Fibrosis represents an important response to tissue injury. In the lung, however, excessive fibrosis can lead to impairment of gas exchange and ultimately respiratory failure. No intervention has been demonstrated to reverse fibrosis in the human lung, and there are few therapies
that show promise for slowing or halting the progression of fibrosis.
Carbon monoxide (CO) is a biologically active molecule produced by the human body both in health and disease. There is evidence in that it can exert protective effects in lung injury and transplantation. In addition, CO has well described anti-proliferative properties so Dr Morse and her group chose to test whether it could protect against lung fibrosis in vivo and if it could inhibit fibroplast proliferation in vitro.
Fibrosis in mice was induced using bleomycin, a chemotherapeutic drugantibiotic that can cause pulmonary fibrosis and impaired lung function. The effects of CO administration were then examined. Mice exposed to CO showed a significantly lesser degree of fibrosis, even with short, transient exposure to the gas.
To test these effects in vitro, cultured human lung fibroplasts were exposed to CO at 250 ppm; exposure to the gas significantly inhibited fibrobplast proliferation.

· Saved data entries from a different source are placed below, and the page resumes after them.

Lemma run_plain_quiet d l :
  d_state d = Plain → d_matched d = O →
  Forall (λ b, d_armed d && Decoder.marker_byte 0 b = false) l →
  ∃ fs, Ref.run d l = (d, fs, Ok tt) ∧ fs ≈ Decoder.flush l [].
Proof.
  intros Hst Hm. induction 1 as [|b l Hb _ IH]; [by exists []|].
  cbn [Ref.run]. unfold Ref.step, Decoder.plain_byte. rewrite Hst, Hm, Hb.
  rewrite <- Hm, set_matched_id. destruct IH as (fs & -> & Hf).
  eexists. split; [done|]. rewrite Hf.
  symmetry. apply (flush_join [b] l).
Qed.

(** What the loop and the reference agree on after an input. *)
Definition agree (pass : bytes) (out : list Frame)
    (loop : Decoder * bytes * list Frame * result unit Error) (ref : Ref.outcome) : Prop :=
  match loop, ref with
  | (d1, pass1, out1, Ok _), (d2, fs, Ok _) =>
      d1 = d2 ∧ Decoder.flush pass1 out1 ≈ Decoder.flush pass out ++ fs
  | (d1, _, out1, Err e1), (d2, fs, Err e2) =>
      e1 = e2 ∧ same_face d1 d2 ∧ out1 ≈ Decoder.flush pass out ++ fs
  | _, _ => False
  end.

(** Reads after a prefix the reference turned into [fs]. *)
Lemma agree_prefix pass out pass' out' loop d fs input :
  Decoder.flush pass' out' ≈ Decoder.flush pass out ++ fs →
  agree pass' out' loop (Ref.run d input) →
  agree pass out loop (let '(d', gs, r) := Ref.run d input in (d', fs ++ gs, r)).
Proof.
  intros Hf. destruct loop as [[[d1 p1] o1] [[]|e1]], (Ref.run d input) as [[d2 gs] [[]|e2]];
    simpl; try done.
  - intros [-> Hg]. split; [done|]. by rewrite Hg, Hf, app_assoc.
  - intros (-> & Hs & Hg). split_and!; [done..|]. by rewrite Hg, Hf, app_assoc.
Qed.

Lemma agree_done pass out pass' d fs :
  Decoder.flush pass' out ≈ Decoder.flush pass out ++ fs →
  agree pass out (d, pass', out, Ok tt) (d, fs, Ok tt).
Proof. by split. Qed.

Lemma run_snoc d a b d1 fs :
  Ref.run d a = (d1, fs, Ok tt) →
  ∀ rest, Ref.run d (a ++ b :: rest) =
    match Ref.step d1 b with
    | (d', gs, Err e) => (d', fs ++ gs, Err e)
    | (d', gs, Ok _) => let '(d'', hs, r) := Ref.run d' rest in (d'', fs ++ (gs ++ hs), r)
    end.
Proof.
  intros E rest. rewrite run_app, E. cbn [Ref.run].
  destruct (Ref.step d1 b) as [[d' gs] [[]|e]]; [|done].
  by destruct (Ref.run d' rest) as [[? ?] ?].
Qed.

(** Before an ESC nothing of the marker is matched. *)
Lemma not_esc_quiet armed l :
  Forall (λ b, Z.eqb ESC b = false) l →
  Forall (λ b, armed && Decoder.marker_byte 0 b = false) l.
Proof.
  intros H. eapply Forall_impl; [exact H|]. intros b Hb. unfold Decoder.marker_byte. simpl.
  rewrite Z.eqb_sym. unfold ESC in Hb. rewrite Hb. by destruct armed.
Qed.

Lemma unarmed_quiet (l : bytes) : Forall (λ b, false && Decoder.marker_byte 0 b = false) l.
Proof. by apply Forall_true. Qed.

Lemma flush_flush a b out :
  Decoder.flush (a ++ b) out ≈ Decoder.flush a out ++ Decoder.flush b [].
Proof. by rewrite flush_app, flush_join, (flush_app a out), app_assoc. Qed.

(** The rest of a read that matches nothing of the marker. *)
Lemma agree_quiet d input pass out :
  d_state d = Plain → d_matched d = O →
  Forall (λ b, d_armed d && Decoder.marker_byte 0 b = false) input →
  agree pass out (d, pass ++ input, out, Ok tt) (Ref.run d input).
Proof.
  intros Hst Hm Hq. destruct (run_plain_quiet d input Hst Hm Hq) as (fs & -> & Hf).
  apply agree_done. by rewrite Hf, flush_flush.
Qed.

Lemma position_split p (l : bytes) n :
  position p l = Some n →
  ∃ a, l = take n l ++ a :: drop (S n) l ∧ p a = true
    ∧ Forall (λ b, p b = false) (take n l) ∧ (length (drop (S n) l) < length l)%nat.
Proof.
  intros H. destruct (position_Some _ _ _ H) as (a & Hl & Ha & Hall & Hlen).
  exists a. split_and!; try done. rewrite Hl at 2. rewrite length_app. simpl. lia.
Qed.

Lemma loop_nil fuel d pass out : Decoder.feed_loop fuel d [] pass out = (d, pass, out, Ok tt).
Proof. by destruct fuel. Qed.

(** One round of the loop, given that the later rounds agree. *)
Section Round.
Context (fuel : nat) (d : Decoder) (input pass : bytes) (out : list Frame).
Context (Hwf : decoder_wf d).
Context (IH : ∀ d input pass out,
  (length input ≤ fuel)%nat → decoder_wf d → (d_state d = Control → pass = []) →
  agree pass out (Decoder.feed_loop fuel d input pass out) (Ref.run d input)).

Lemma round_plain b rest d1 p1 o1 pre fs :
  (length rest ≤ fuel)%nat → d_state d = Plain →
  Ref.run d pre = (d, fs, Ok tt) → fs ≈ Decoder.flush pre [] →
  Decoder.plain_byte d b (pass ++ pre) out = (d1, p1, o1) →
  agree pass out (Decoder.feed_loop fuel d1 rest p1 o1) (Ref.run d (pre ++ b :: rest)).
Proof.
  intros Hlen Hst Hpre Hfs E1. rewrite (run_snoc _ _ _ _ _ Hpre). unfold Ref.step. rewrite Hst.
  destruct (Decoder.plain_byte d b [] []) as [[d2 p2] o2] eqn:E2.
  destruct (plain_byte_acc _ _ (pass ++ pre) out _ _ _ E2) as (p3 & o3 & E3 & Hf & Hc).
  rewrite E1 in E3. simplify_eq.
  pose proof (agree_prefix pass out p3 o3 (Decoder.feed_loop fuel d2 rest p3 o3) d2
    (fs ++ Decoder.flush p2 o2) rest) as Hp.
  destruct (Ref.run d2 rest) as [[d4 hs] r] eqn:E4. rewrite app_assoc. apply Hp; rewrite <- ?E4.
  - by rewrite Hf, flush_flush, Hfs, app_assoc.
  - apply IH; [done|by eapply plain_byte_wf|auto].
Qed.

Lemma round_await esc b rest d1 p1 o1 :
  (length rest ≤ fuel)%nat → d_state d = AwaitSt esc →
  Decoder.await_st_byte d esc b pass out = (d1, p1, o1) →
  agree pass out (Decoder.feed_loop fuel d1 rest p1 o1) (Ref.run d (b :: rest)).
Proof.
  intros Hlen Hst E1. cbn [Ref.run]. unfold Ref.step. rewrite Hst.
  destruct (Decoder.await_st_byte d esc b [] []) as [[d2 p2] o2] eqn:E2.
  destruct (await_st_byte_acc _ _ _ pass out _ _ _ E2) as (p3 & o3 & E3 & Hf & Hc).
  rewrite E1 in E3. simplify_eq. eapply agree_prefix; [exact Hf|].
  apply IH; [done|by eapply await_st_byte_wf|auto].
Qed.

(** A whole line, then the rest of the read. *)
Lemma round_line pre rest :
  (length rest ≤ fuel)%nat → d_state d = Control →
  Forall (λ b, Z.eqb 10 b = false) pre →
  agree [] out
    match Decoder.push_line_bytes d pre with
    | (d1, Err e) => (d1, [], out, Err e)
    | (d1, Ok _) =>
        match Decoder.finish_line d1 out with
        | (d2, out2, Err e) => (d2, [], out2, Err e)
        | (d2, out2, Ok _) => Decoder.feed_loop fuel d2 rest [] out2
        end
    end (Ref.run d (pre ++ 10 :: rest)).
Proof.
  intros Hlen Hst Hpre. pose proof (Hwf) as (_ & _ & _ & Hle & _).
  pose proof (run_push d pre Hst Hle Hpre) as Hrun. unfold Decoder.push_line_bytes.
  destruct (max_line (d_limits d) + 1 <? zlen (d_line d) + zlen pre) eqn:E.
  { destruct Hrun as (d' & Hrun & Hface). rewrite run_app, Hrun.
    split_and!; [done..|]. by rewrite app_nil_r. }
  rewrite (run_snoc _ _ _ _ _ Hrun). unfold Ref.step. cbn [d_state set_line]. rewrite Hst.
  change (10 =? 10) with true. cbv iota. rewrite (finish_line_acc _ out).
  destruct (Decoder.finish_line _ []) as [[d2 gs] [[]|e]] eqn:Ef; cbn [prepend].
  - pose proof (agree_prefix [] out [] (out ++ gs)
      (Decoder.feed_loop fuel d2 rest [] (out ++ gs)) d2 gs rest) as Hp.
    destruct (Ref.run d2 rest) as [[d4 hs] r] eqn:E4. apply Hp; rewrite <- ?E4; [done|].
    apply IH; [done| |done].
    apply (finish_line_wf _ _ _ _) in Ef; [done| |done].
    eapply (push_line_bytes_wf d pre); [done|]. unfold Decoder.push_line_bytes. by rewrite E.
  - by split_and!.
Qed.

Lemma round_partial :
  d_state d = Control → Forall (λ b, Z.eqb 10 b = false) input →
  agree [] out
    match Decoder.push_line_bytes d input with
    | (d1, Err e) => (d1, [], out, Err e)
    | (d1, Ok _) => Decoder.feed_loop fuel d1 [] [] out
    end (Ref.run d input).
Proof.
  intros Hst Hall. pose proof (Hwf) as (_ & _ & _ & Hle & _).
  pose proof (run_push d input Hst Hle Hall) as Hrun. unfold Decoder.push_line_bytes.
  case_match.
  - destruct Hrun as (d' & -> & Hface). split_and!; [done..|]. by rewrite app_nil_r.
  - rewrite Hrun, loop_nil. split; [done|]. by rewrite app_nil_r.
Qed.
End Round.

(** The chunked loop reads what the byte-at-a-time machine reads. *)
Lemma feed_loop_run fuel d input pass out :
  (length input ≤ fuel)%nat → decoder_wf d → (d_state d = Control → pass = []) →
  agree pass out (Decoder.feed_loop fuel d input pass out) (Ref.run d input).
Proof.
  revert d input pass out. induction fuel as [|fuel IH]; intros d input pass out Hlen Hwf Hpass.
  { destruct input; [|simpl in Hlen; lia]. apply agree_done. by rewrite app_nil_r. }
  destruct input as [|b tl]; [apply agree_done; by rewrite app_nil_r|].
  cbn [Decoder.feed_loop]. set (input := b :: tl) in *.
  destruct (d_state d) as [| |esc] eqn:Hst.
  - destruct (negb (d_armed d) && (d_matched d =? 0)%nat) eqn:Eq.
    { apply andb_true_iff in Eq as [Ha Hm]. apply negb_true_iff in Ha. apply Nat.eqb_eq in Hm.
      rewrite loop_nil. apply agree_quiet; [done..|]. rewrite Ha. apply unarmed_quiet. }
    destruct (d_matched d =? 0)%nat eqn:Em.
    + apply Nat.eqb_eq in Em. destruct (position (Z.eqb ESC) input) as [n|] eqn:Ep.
      * destruct (position_split _ _ _ Ep) as (a & Hl & Ha & Hall & Hdrop).
        apply Z.eqb_eq in Ha. subst a.
        destruct (Decoder.plain_byte d ESC (pass ++ take n input) out) as [[d1 p1] o1] eqn:E1.
        rewrite Hl at 2.
        destruct (run_plain_quiet d (take n input)) as (fs & Hr & Hf);
          [done..|by apply not_esc_quiet|].
        eapply round_plain; [done|exact IH| |done|exact Hr|exact Hf|exact E1].
        lia.
      * apply position_None in Ep. rewrite loop_nil. apply agree_quiet; [done..|].
        by apply not_esc_quiet.
    + destruct (Decoder.plain_byte d b pass out) as [[d1 p1] o1] eqn:E1.
      apply (round_plain fuel d pass out Hwf IH b tl d1 p1 o1 [] []); try done.
      * simpl in Hlen. lia.
      * by rewrite app_nil_r.
  - rewrite (Hpass eq_refl). destruct (position (Z.eqb 10) input) as [n|] eqn:Ep.
    + destruct (position_split _ _ _ Ep) as (a & Hl & Ha & Hall & Hdrop).
      apply Z.eqb_eq in Ha. subst a.
      replace (Ref.run d input) with (Ref.run d (take n input ++ 10 :: drop (S n) input))
        by (by rewrite <- Hl).
      apply round_line; try done. lia.
    + apply position_None in Ep. by apply round_partial.
  - destruct (Decoder.await_st_byte d esc b pass out) as [[d1 p1] o1] eqn:E1.
    eapply round_await; [done|exact IH| |done|exact E1]. simpl in Hlen. lia.
Qed.

(** ** Lemmas: whole reads *)

(** No operation but [feed] itself touches the failure mark or the limits. *)
Definition kept (d e : Decoder) : Prop :=
  d_poisoned e = d_poisoned d ∧ d_limits e = d_limits d ∧ d_armed e = d_armed d.

Lemma plain_byte_kept d b pass out d' p' o' :
  Decoder.plain_byte d b pass out = (d', p', o') → kept d d'.
Proof. unfold Decoder.plain_byte. intros H. repeat case_match; by simplify_eq. Qed.

Lemma close_block_kept d o ok out d' fs r :
  Decoder.close_block d o ok out = (d', fs, r) → kept d d'.
Proof. unfold Decoder.close_block. intros H. repeat case_match; by simplify_eq. Qed.

Lemma push_row_kept d o l out d' fs r : Decoder.push_row d o l out = (d', fs, r) → kept d d'.
Proof. unfold Decoder.push_row. cbv zeta. intros H. repeat case_match; by simplify_eq. Qed.

Lemma begin_block_kept d rest out d' fs r :
  Decoder.begin_block d rest out = (d', fs, r) → kept d d'.
Proof. unfold Decoder.begin_block. intros H. repeat case_match; by simplify_eq. Qed.

Lemma finish_line_kept d out d' fs r : Decoder.finish_line d out = (d', fs, r) → kept d d'.
Proof.
  unfold Decoder.finish_line, Decoder.block_line. cbv zeta. intros H.
  destruct (_ <? _); [by simplify_eq|].
  destruct (d_open (set_line [] d)) as [o|].
  - destruct (Decoder.terminator _ _); [destruct (Decoder.rows_complete o)|];
      [apply close_block_kept in H|apply push_row_kept in H..]; done.
  - destruct (strip_prefix _ _); [by apply begin_block_kept in H|].
    destruct (_ || _); by simplify_eq.
Qed.

Lemma await_st_byte_kept d esc b pass out d' p' o' :
  Decoder.await_st_byte d esc b pass out = (d', p', o') → kept d d'.
Proof.
  unfold Decoder.await_st_byte. case_match; [by intros; simplify_eq|].
  case_match; [by intros; simplify_eq|]. destruct esc; [|apply plain_byte_kept].
  destruct (Decoder.plain_byte (set_state Plain d) ESC pass out) as [[d1 p1] o1] eqn:E1.
  intros E2. apply plain_byte_kept in E1, E2. unfold kept in *. simpl in *.
  intuition congruence.
Qed.

Lemma step_kept d b d' fs r : Ref.step d b = (d', fs, r) → kept d d'.
Proof.
  unfold Ref.step. destruct (d_state d) as [| |esc].
  - destruct (Decoder.plain_byte d b [] []) as [[d1 p1] o1] eqn:E. intros. simplify_eq.
    by eapply plain_byte_kept.
  - case_match; [by apply finish_line_kept|].
    unfold Decoder.push_line_bytes. destruct (_ <? _); intros; by simplify_eq.
  - destruct (Decoder.await_st_byte d esc b [] []) as [[d1 p1] o1] eqn:E. intros. simplify_eq.
    by eapply await_st_byte_kept.
Qed.

Lemma run_kept d input d' fs r : Ref.run d input = (d', fs, r) → kept d d'.
Proof.
  revert d fs. induction input as [|b input IH]; simpl; intros d fs H; [by simplify_eq|].
  destruct (Ref.step d b) as [[d1 gs] [[]|e]] eqn:E.
  - destruct (Ref.run d1 input) as [[d2 hs] r'] eqn:E2. simplify_eq.
    apply step_kept in E. apply IH in E2. unfold kept in *. intuition congruence.
  - simplify_eq. by eapply step_kept.
Qed.
(* ===== verification/TmuxClient.v ===== *)
(** * TmuxClient: commands paired with their replies.

    Models crates/chan-tmux/src/client.rs: [Client], the decoder plus the
    queue that pairs each reply block with the command that asked for it.
    [ClientSpec] is the contract: a queue of the commands still owed an
    answer.  The client implements it over every run of submissions and
    reads. *)

From S2P Require Import Prelude RustStr TmuxBase TmuxCommand TmuxMessage TmuxDecode TmuxDecodeSpec.
From Stdlib Require Import Sorted.

(** ** Data *)

Definition MAX_PENDING : Z := 256.

(** [Token(pub u64)]. *)
Definition Token : Type := Z.

Inductive Event :=
| EvPassthrough (data : bytes)
| EvEntered
| EvMessage (message : Message)
| EvReply (token : Token) (res : result (list bytes) (list bytes))
| EvCapture (token : Token) (state : PaneState) (rows : list bytes)
| EvUnsolicited (ok : bool) (lines : list bytes)
| EvStray (line : bytes)
| EvExited (reason : option bytes) (dropped : list Token).

Inductive Part :=
| Whole
| CaptureState
| CaptureRows.

#[global] Instance Part_eq_dec : EqDecision Part.
Proof. solve_decision. Defined.

Record Client := mkClient {
  c_decoder : Decoder;
  c_pending : list (Token * Part);
  c_capture : option (Token * PaneState);
  c_next : Z;
  c_ready : bool;
  c_failed : bool;
}.

(** Field updates. *)
Definition set_decoder (d : Decoder) (c : Client) : Client :=
  mkClient d (c_pending c) (c_capture c) (c_next c) (c_ready c) (c_failed c).
Definition set_pending (p : list (Token * Part)) (c : Client) : Client :=
  mkClient (c_decoder c) p (c_capture c) (c_next c) (c_ready c) (c_failed c).
Definition set_capture (k : option (Token * PaneState)) (c : Client) : Client :=
  mkClient (c_decoder c) (c_pending c) k (c_next c) (c_ready c) (c_failed c).
Definition set_next (n : Z) (c : Client) : Client :=
  mkClient (c_decoder c) (c_pending c) (c_capture c) n (c_ready c) (c_failed c).
Definition set_ready (b : bool) (c : Client) : Client :=
  mkClient (c_decoder c) (c_pending c) (c_capture c) (c_next c) b (c_failed c).
Definition set_failed (b : bool) (c : Client) : Client :=
  mkClient (c_decoder c) (c_pending c) (c_capture c) (c_next c) (c_ready c) b.
Lemma new_bounded id version origin mb session :
  bounded (TmuxConnection.new id version origin mb session).
Proof.
  split; simpl; try done; try constructor; by rewrite ?lookup_empty.
Qed.

Section Runs.
Context {V : Type} `{!JsonValue V} `{HO : HashOrder}.

Lemma on_end_run exit c :
  let '(c', steps) := TmuxConnection.on_end exit c in
  tc_panes c' = ∅ ∧ tc_windows c' = ∅ ∧ tc_input_backlog c' = [] ∧ tc_pending c' = ∅
  ∧ Forall (λ s, ∃ a, s = Act a) steps
  ∧ (∀ p sp s, tc_panes c !! p = Some sp → p_session sp = Some s →
       s ∈ tc_ending c ∨ Act (Work (EndPane s exit)) ∈ steps)
  ∧ (∀ k w id, tc_windows c !! k = Some w → w_chan_window w = Some id →
       Act (Work (RemoveWindow id)) ∈ steps).
Proof.
  change (TmuxConnection.on_end exit) with
    (read (λ c, map fst (hash_iter (tc_panes c))) (each (λ pane, TmuxConnection.end_pane pane exit))
     ⨾ read (λ c, map fst (btree_iter (tc_windows c))) (each remove_window)
     ⨾ modify (λ c, tc_set_pending ∅ (tc_set_input_backlog [] (tc_set_backlog_bytes 0 c)))).
  rewrite !andthen_run, !read_run. cbn [fst snd modify].
  pose proof (end_panes_end (map fst (hash_iter (tc_panes c))) exit c) as H1.
  assert (Hwin : ∀ qs c k w id, tc_windows c !! k = Some w → w_chan_window w = Some id →
    ∃ w', tc_windows (each (λ q, TmuxConnection.end_pane q exit) qs c).1 !! k = Some w'
      ∧ w_chan_window w' = Some id).
  { clear. induction qs as [|q qs IH]; intros c k w id Hw Hid; [by exists w|].
    rewrite each_cons, andthen_run. cbn [fst].
    destruct (end_pane_state q exit c) as [_ Hs]. set (c1 := (TmuxConnection.end_pane q exit c).1) in *.
    assert (∃ w1, tc_windows c1 !! k = Some w1 ∧ w_chan_window w1 = Some id) as (w1 & H1 & H2).
    { rewrite Hs. destruct (tc_panes c !! q) as [sq|]; [|by exists w].
      destruct (decide (p_window sq = k)) as [->|Hne].
      - rewrite lookup_alter_eq, Hw. eexists. by split.
      - rewrite lookup_alter_ne by done. by exists w. }
    by apply (IH c1 k w1). }
  specialize (Hwin (map fst (hash_iter (tc_panes c))) c).
  destruct (each _ _ c) as [c1 s1]. cbn [fst snd] in *.
  destruct H1 as (_ & Hact & Hnew & Hq & Hnone).
  pose proof (remove_windows (map fst (btree_iter (tc_windows c1))) c1) as H2.
  destruct (each remove_window _ c1) as [c2 s2]. cbn [fst snd] in *.
  destruct H2 as (Hp & _ & Hact2 & Hrem & Hnone2). simpl. rewrite app_nil_r. split_and!; try done.
  - rewrite Hp. apply map_eq. intros p. rewrite lookup_empty. apply Hnone.
    destruct (tc_panes c !! p) eqn:E; [left|by right]. by eapply elem_hash.
  - apply map_eq. intros k. rewrite lookup_empty. apply Hnone2.
    destruct (tc_windows c1 !! k) eqn:E; [left|by right]. by eapply elem_btree.
  - by apply Forall_app.
  - intros p sp s Hsp Hs. assert (Hin : s ∈ tc_ending c1) by (eapply Hq; [by eapply elem_hash|done|done]).
    destruct (Hnew s Hin) as [|]; [by left|right]. apply elem_of_app. by left.
  - intros k w id Hw Hid. destruct (Hwin k w id Hw Hid) as (w' & Hw' & Hid'). apply elem_of_app. right.
    eapply Hrem; [by eapply elem_btree|done|done].
Qed.
Definition publish_status_if_dirty : Gate :=
  read g_phase (λ ph,
    match ph with
    | Connected version connection =>
        let '(connection, dirty) := TmuxConnection.take_dirty connection in
        set_phase (Connected version connection)
        ⨾ when dirty (push (Work (Status (TmuxConnection.status connection))))
    | _ => skip
    end).

Section Gate.
Context {V : Type} `{!JsonValue V} `{HO : HashOrder}.

Definition end_connection (exit : TerminalExit) : Gate :=
  read g_phase (λ ph,
    match ph with
    | Connected version connection =>
        let '(connection, steps) := TmuxConnection.on_end exit connection in
        set_phase (Connected version connection)
        ⨾ each (λ step, match step with Act action => push action | Submit _ _ => skip end) steps
        ⨾ push (Work Ended)
    | _ => skip
    end).

Definition end_control (notice : bytes) (now : Z) : Gate :=
  end_connection ExitUnknown ⨾ submit Detach (λ _, skip) ⨾ push (Notice notice)
  ⨾ set_phase (Draining (now + DRAIN_TIMEOUT)).

Definition end_ (notice : bytes) : Gate := end_connection ExitUnknown ⨾ push (Notice notice) ⨾ reset.

(** Run the connection's method and drive its steps; what is not the queue's
    or an argument's refusal ends the stream. *)
Definition with_connection (k : Conn) (now : Z) : Gate :=
  λ g, match g_phase g with
       | Connected version connection =>
           let '(connection, steps) := k connection in
           let '(client, connection, actions, r) := drive (g_client g) connection steps in
           let '(g, more) :=
             match r with
             | Ok _ => skip
             | Err error => end_control (ended_by error) now
             end (g_set_phase (Connected version connection) (g_set_client client g)) in
           (g, actions ++ more)
       | _ => (g, [])
       end.

Definition work_done (done : WorkDone) (now : Z) : Gate :=
  with_connection (TmuxConnection.on_work_done done) now ⨾ publish_status_if_dirty.

(** The connection's part of a request. *)
Definition request_steps (request : TmuxRequest) : Conn :=
  match request with
  | OpenWindow window =>
      match WindowId_parse window with Some w => TmuxConnection.open_window w | None => skip end
  | RequestNewWindow => TmuxConnection.request_new_window
  | Split pane horizontal =>
      match PaneId_parse pane with
      | Some p => TmuxConnection.request_split p horizontal
      | None => skip
      end
  | Focus pane =>
      match PaneId_parse pane with Some p => TmuxConnection.request_focus p | None => skip end
  | RequestWindowSize pane cols rows =>
      match PaneId_parse pane with
      | Some p => TmuxConnection.request_window_size p cols rows
      | None => skip
      end
  | RequestResizePane pane axis cells =>
      match PaneId_parse pane with
      | Some p =>
          TmuxConnection.request_resize_pane p
            (match axis with AxisWidth => Width | AxisHeight => Height end) cells
      | None => skip
      end
  | RequestDetach => push (Submit Detach Fire)
  | RequestEnd => push (Submit KillServer Fire)
  end.

Definition request (r : TmuxRequest) (now : Z) : Gate :=
  with_connection (request_steps r) now ⨾ publish_status_if_dirty.

Definition pane_command (alt : SessionKey → bool) (pane : PaneId) (command : PtyCommand) (now : Z)
    : Gate :=
  with_connection (TmuxConnection.on_pane_command alt pane command) now ⨾ publish_status_if_dirty.

Definition control_exited : Gate :=
  end_connection ExitUnknown
  ⨾ read g_phase (λ ph, match ph with PlainPhase => skip | _ => reset end).

(** The marker arrived from [fg]. *)
Definition entered (fg : Foreground) (now : Z) : Gate :=
  read (λ g, (trust (g_policy g), g_allow_for_tab g)) (λ '(trust, allow_for_tab),
    let word := program_word <$> fg_name fg in
    let local := bool_decide (word = Some (lit "tmux")) in
    let trusted := local || match word with Some w => bool_decide (w ∈ trust) | None => false end in
    let origin := mkTmuxOrigin (default (lit "unknown") (fg_name fg)) (fg_command fg) local in
    if trusted || allow_for_tab then
      set_phase (Probing (now + PROBE_TIMEOUT) None None origin)
    else
      set_phase (Asking (now + QUESTION_TIMEOUT) [] 0 origin)
      ⨾ publish (Some (mkTmuxQuestion (or_program origin) (or_command origin)
                         (QUESTION_TIMEOUT / seconds 1)))).

(** The interrupt line, then the version probe. *)
Definition submit_probe (k : result Token Error → Gate) : Gate :=
  submit Interrupt (λ r,
    match r with
    | Ok _ => submit VersionProbe k
    | Err error => k (Err error)
    end).

(** The version in the rows of the probe's reply. *)
Definition probed_version (res : result (list bytes) (list bytes)) : option Version :=
  ((result_ok res ≫= head) ≫= from_utf8) ≫= Version_parse.

(** A probe answered by a tmux at or past the floor: the connection starts. *)
Definition connect (version : Version) (origin : TmuxOrigin) (announced : option (SessionId * bytes))
    (now : Z) : Gate :=
  λ g,
    let id := g_next_connection g in
    let g := g_set_next_connection ((id + 1) mod 2 ^ 64) g in
    let connection := TmuxConnection.new id version origin (g_scrollback_mb g) announced in
    let '(connection, steps) := TmuxConnection.start connection in
    let '(client, connection, actions, r) := drive (g_client g) connection steps in
    let '(g, more) :=
      match r with
      | Err error => end_control (ended_by error) now
      | Ok _ => set_phase (Connected version connection) ⨾ publish_status_if_dirty
      end (g_set_client client g) in
    (g, [Notice (lit "tmux " ++ show_version version ++ lit " control mode");
         Work (StartGateway id); ControlWindow (control_title origin)] ++ actions ++ more).

Definition too_old (version : Version) : bytes :=
  lit "tmux " ++ show_version version ++ lit " is older than " ++ show_version VERSION_FLOOR
  ++ lit "; detached".

(** An event while the probe is out. *)
Definition probing_event (deadline : Z) (probe : option Token)
    (session : option (SessionId * bytes)) (origin : TmuxOrigin) (event : Event) (now : Z) : Gate :=
  match event with
  | EvMessage (SessionChanged announced name) =>
      match probe with
      | Some _ => skip
      | None =>
          submit_probe (λ r,
            match r with
            | Ok token => set_phase (Probing deadline (Some token) (Some (announced, name)) origin)
            | Err error => end_control (ended_by error) now
            end)
      end
  | EvReply token res =>
      if bool_decide (probe = Some token) then
        set_phase (Probing deadline probe None origin)
        ⨾ match probed_version res with
          | Some version =>
              if version_le VERSION_FLOOR version then connect version origin session now
              else end_control (too_old version) now
          | None => end_control (lit "tmux control mode ended: no version reply") now
          end
      else skip
  | EvExited reason _ => exited (lit "tmux") reason
  | _ => skip
  end.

Dr Danielle Morse and her group’s GEMI-funded research demonstrated that low-concentration inhaled CO can inhibit the pulmonary fibrotic response in a bBleomycin rodent model. It is postulated that one of the mechanisms for this action could be the inhibition of fibroblast proliferation but the mechanism by which CO exerts this effect remains to be further elucidated. Further investigation of this mechanism will provide a starting point for future studies of the effect of CO on fibrosis and fibroblast behaviour. For the approximately five million people worldwide affected by pulmonary fibrosis, it could represent a first step towards relief.